[Given entries — start]

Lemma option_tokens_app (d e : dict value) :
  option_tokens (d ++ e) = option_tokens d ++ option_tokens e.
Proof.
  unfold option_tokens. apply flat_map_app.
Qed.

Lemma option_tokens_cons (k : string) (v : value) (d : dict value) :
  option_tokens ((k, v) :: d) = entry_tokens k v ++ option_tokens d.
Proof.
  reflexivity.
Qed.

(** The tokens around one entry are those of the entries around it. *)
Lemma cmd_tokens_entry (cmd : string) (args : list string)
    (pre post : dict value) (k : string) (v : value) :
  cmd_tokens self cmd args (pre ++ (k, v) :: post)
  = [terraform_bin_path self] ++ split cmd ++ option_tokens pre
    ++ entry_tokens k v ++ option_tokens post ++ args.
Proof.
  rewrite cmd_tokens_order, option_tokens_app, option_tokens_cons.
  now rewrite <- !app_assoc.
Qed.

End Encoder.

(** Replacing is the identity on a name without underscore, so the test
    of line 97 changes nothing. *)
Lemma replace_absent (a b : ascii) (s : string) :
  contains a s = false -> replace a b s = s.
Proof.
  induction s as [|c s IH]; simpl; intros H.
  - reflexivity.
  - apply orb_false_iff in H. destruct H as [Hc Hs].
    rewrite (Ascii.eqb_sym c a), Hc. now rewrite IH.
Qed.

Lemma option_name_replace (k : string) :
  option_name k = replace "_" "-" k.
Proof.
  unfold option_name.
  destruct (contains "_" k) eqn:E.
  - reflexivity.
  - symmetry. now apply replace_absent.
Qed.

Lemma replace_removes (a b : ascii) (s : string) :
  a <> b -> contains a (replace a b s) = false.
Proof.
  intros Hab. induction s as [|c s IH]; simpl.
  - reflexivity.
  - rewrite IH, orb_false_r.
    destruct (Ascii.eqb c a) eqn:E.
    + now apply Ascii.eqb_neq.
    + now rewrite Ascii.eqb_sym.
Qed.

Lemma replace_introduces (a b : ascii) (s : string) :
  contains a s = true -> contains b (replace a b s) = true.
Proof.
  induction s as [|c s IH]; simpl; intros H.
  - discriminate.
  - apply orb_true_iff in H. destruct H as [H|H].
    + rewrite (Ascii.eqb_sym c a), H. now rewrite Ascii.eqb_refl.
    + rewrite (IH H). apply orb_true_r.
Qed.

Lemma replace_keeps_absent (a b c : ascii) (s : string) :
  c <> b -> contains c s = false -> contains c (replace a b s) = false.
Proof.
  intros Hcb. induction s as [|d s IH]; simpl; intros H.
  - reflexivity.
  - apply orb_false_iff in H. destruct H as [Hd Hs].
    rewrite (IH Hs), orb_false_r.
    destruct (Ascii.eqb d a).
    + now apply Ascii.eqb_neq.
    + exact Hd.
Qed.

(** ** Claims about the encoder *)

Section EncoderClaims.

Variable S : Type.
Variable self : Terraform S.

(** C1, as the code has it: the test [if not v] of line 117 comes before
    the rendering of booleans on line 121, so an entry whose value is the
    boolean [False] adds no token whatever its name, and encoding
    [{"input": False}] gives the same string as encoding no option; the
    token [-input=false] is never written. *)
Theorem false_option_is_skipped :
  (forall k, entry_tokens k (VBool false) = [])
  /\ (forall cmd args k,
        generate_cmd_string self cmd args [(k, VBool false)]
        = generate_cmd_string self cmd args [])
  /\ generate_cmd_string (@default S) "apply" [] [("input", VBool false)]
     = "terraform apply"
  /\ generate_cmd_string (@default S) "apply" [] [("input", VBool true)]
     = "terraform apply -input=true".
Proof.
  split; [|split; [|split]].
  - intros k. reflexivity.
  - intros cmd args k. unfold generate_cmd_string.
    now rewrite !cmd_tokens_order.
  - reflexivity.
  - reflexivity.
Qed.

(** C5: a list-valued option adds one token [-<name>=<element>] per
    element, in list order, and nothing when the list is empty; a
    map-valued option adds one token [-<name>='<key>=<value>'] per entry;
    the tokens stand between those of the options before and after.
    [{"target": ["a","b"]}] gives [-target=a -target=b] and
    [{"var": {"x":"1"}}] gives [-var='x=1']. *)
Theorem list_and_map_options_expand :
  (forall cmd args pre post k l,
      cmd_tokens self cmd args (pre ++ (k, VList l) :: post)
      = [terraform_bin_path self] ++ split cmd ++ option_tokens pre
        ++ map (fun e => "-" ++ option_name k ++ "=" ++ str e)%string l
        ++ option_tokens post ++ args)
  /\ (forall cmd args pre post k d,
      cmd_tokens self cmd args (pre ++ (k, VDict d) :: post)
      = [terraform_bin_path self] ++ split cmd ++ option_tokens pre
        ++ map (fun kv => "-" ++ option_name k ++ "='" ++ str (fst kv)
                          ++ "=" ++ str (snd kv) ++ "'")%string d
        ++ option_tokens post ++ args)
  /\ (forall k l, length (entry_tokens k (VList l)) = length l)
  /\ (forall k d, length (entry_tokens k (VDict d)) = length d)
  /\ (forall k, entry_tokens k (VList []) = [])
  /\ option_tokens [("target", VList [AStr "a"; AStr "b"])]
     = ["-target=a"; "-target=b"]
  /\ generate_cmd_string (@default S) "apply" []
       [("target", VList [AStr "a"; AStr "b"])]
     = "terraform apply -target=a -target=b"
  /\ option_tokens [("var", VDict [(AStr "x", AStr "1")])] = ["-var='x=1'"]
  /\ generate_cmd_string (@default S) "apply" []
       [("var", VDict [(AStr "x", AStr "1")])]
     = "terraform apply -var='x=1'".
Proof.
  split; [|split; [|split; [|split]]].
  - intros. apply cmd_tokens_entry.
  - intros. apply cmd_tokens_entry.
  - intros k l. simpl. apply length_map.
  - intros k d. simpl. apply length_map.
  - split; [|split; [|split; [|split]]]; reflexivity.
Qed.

[Given entries — finish]

• Description of the task
This exercise calls for every record above to be written out again exactly.

• Solution to this task
Lemma option_tokens_app (d e : dict value) :
  option_tokens (d ++ e) = option_tokens d ++ option_tokens e.
Proof.
  unfold option_tokens. apply flat_map_app.
Qed.

Lemma option_tokens_cons (k : string) (v : value) (d : dict value) :
  option_tokens ((k, v) :: d) = entry_tokens k v ++ option_tokens d.
Proof.
  reflexivity.
Qed.

(** The tokens around one entry are those of the entries around it. *)
Lemma cmd_tokens_entry (cmd : string) (args : list string)
    (pre post : dict value) (k : string) (v : value) :
  cmd_tokens self cmd args (pre ++ (k, v) :: post)
  = [terraform_bin_path self] ++ split cmd ++ option_tokens pre
    ++ entry_tokens k v ++ option_tokens post ++ args.
Proof.
  rewrite cmd_tokens_order, option_tokens_app, option_tokens_cons.
  now rewrite <- !app_assoc.
Qed.

End Encoder.

(** Replacing is the identity on a name without underscore, so the test
    of line 97 changes nothing. *)
Lemma replace_absent (a b : ascii) (s : string) :
  contains a s = false -> replace a b s = s.
Proof.
  induction s as [|c s IH]; simpl; intros H.
  - reflexivity.
  - apply orb_false_iff in H. destruct H as [Hc Hs].
    rewrite (Ascii.eqb_sym c a), Hc. now rewrite IH.
Qed.

Lemma option_name_replace (k : string) :
  option_name k = replace "_" "-" k.
Proof.
  unfold option_name.
  destruct (contains "_" k) eqn:E.
  - reflexivity.
  - symmetry. now apply replace_absent.
Qed.

Lemma replace_removes (a b : ascii) (s : string) :
  a <> b -> contains a (replace a b s) = false.
Proof.
  intros Hab. induction s as [|c s IH]; simpl.
  - reflexivity.
  - rewrite IH, orb_false_r.
    destruct (Ascii.eqb c a) eqn:E.
    + now apply Ascii.eqb_neq.
    + now rewrite Ascii.eqb_sym.
Qed.

Lemma replace_introduces (a b : ascii) (s : string) :
  contains a s = true -> contains b (replace a b s) = true.
Proof.
  induction s as [|c s IH]; simpl; intros H.
  - discriminate.
  - apply orb_true_iff in H. destruct H as [H|H].
    + rewrite (Ascii.eqb_sym c a), H. now rewrite Ascii.eqb_refl.
    + rewrite (IH H). apply orb_true_r.
Qed.

Lemma replace_keeps_absent (a b c : ascii) (s : string) :
  c <> b -> contains c s = false -> contains c (replace a b s) = false.
Proof.
  intros Hcb. induction s as [|d s IH]; simpl; intros H.
  - reflexivity.
  - apply orb_false_iff in H. destruct H as [Hd Hs].
    rewrite (IH Hs), orb_false_r.
    destruct (Ascii.eqb d a).
    + now apply Ascii.eqb_neq.
    + exact Hd.
Qed.

(** ** Claims about the encoder *)

Section EncoderClaims.

Variable S : Type.
Variable self : Terraform S.

(** C1, as the code has it: the test [if not v] of line 117 comes before
    the rendering of booleans on line 121, so an entry whose value is the
    boolean [False] adds no token whatever its name, and encoding
    [{"input": False}] gives the same string as encoding no option; the
    token [-input=false] is never written. *)
Theorem false_option_is_skipped :
  (forall k, entry_tokens k (VBool false) = [])
  /\ (forall cmd args k,
        generate_cmd_string self cmd args [(k, VBool false)]
        = generate_cmd_string self cmd args [])
  /\ generate_cmd_string (@default S) "apply" [] [("input", VBool false)]
     = "terraform apply"
  /\ generate_cmd_string (@default S) "apply" [] [("input", VBool true)]
     = "terraform apply -input=true".
Proof.
  split; [|split; [|split]].
  - intros k. reflexivity.
  - intros cmd args k. unfold generate_cmd_string.
    now rewrite !cmd_tokens_order.
  - reflexivity.
  - reflexivity.
Qed.

(** C5: a list-valued option adds one token [-<name>=<element>] per
    element, in list order, and nothing when the list is empty; a
    map-valued option adds one token [-<name>='<key>=<value>'] per entry;
    the tokens stand between those of the options before and after.
    [{"target": ["a","b"]}] gives [-target=a -target=b] and
    [{"var": {"x":"1"}}] gives [-var='x=1']. *)
Theorem list_and_map_options_expand :
  (forall cmd args pre post k l,
      cmd_tokens self cmd args (pre ++ (k, VList l) :: post)
      = [terraform_bin_path self] ++ split cmd ++ option_tokens pre
        ++ map (fun e => "-" ++ option_name k ++ "=" ++ str e)%string l
        ++ option_tokens post ++ args)
  /\ (forall cmd args pre post k d,
      cmd_tokens self cmd args (pre ++ (k, VDict d) :: post)
      = [terraform_bin_path self] ++ split cmd ++ option_tokens pre
        ++ map (fun kv => "-" ++ option_name k ++ "='" ++ str (fst kv)
                          ++ "=" ++ str (snd kv) ++ "'")%string d
        ++ option_tokens post ++ args)
  /\ (forall k l, length (entry_tokens k (VList l)) = length l)
  /\ (forall k d, length (entry_tokens k (VDict d)) = length d)
  /\ (forall k, entry_tokens k (VList []) = [])
  /\ option_tokens [("target", VList [AStr "a"; AStr "b"])]
     = ["-target=a"; "-target=b"]
  /\ generate_cmd_string (@default S) "apply" []
       [("target", VList [AStr "a"; AStr "b"])]
     = "terraform apply -target=a -target=b"
  /\ option_tokens [("var", VDict [(AStr "x", AStr "1")])] = ["-var='x=1'"]
  /\ generate_cmd_string (@default S) "apply" []
       [("var", VDict [(AStr "x", AStr "1")])]
     = "terraform apply -var='x=1'".
Proof.
  split; [|split; [|split; [|split]]].
  - intros. apply cmd_tokens_entry.
  - intros. apply cmd_tokens_entry.
  - intros k l. simpl. apply length_map.
  - intros k d. simpl. apply length_map.
  - split; [|split; [|split; [|split]]]; reflexivity.
Qed.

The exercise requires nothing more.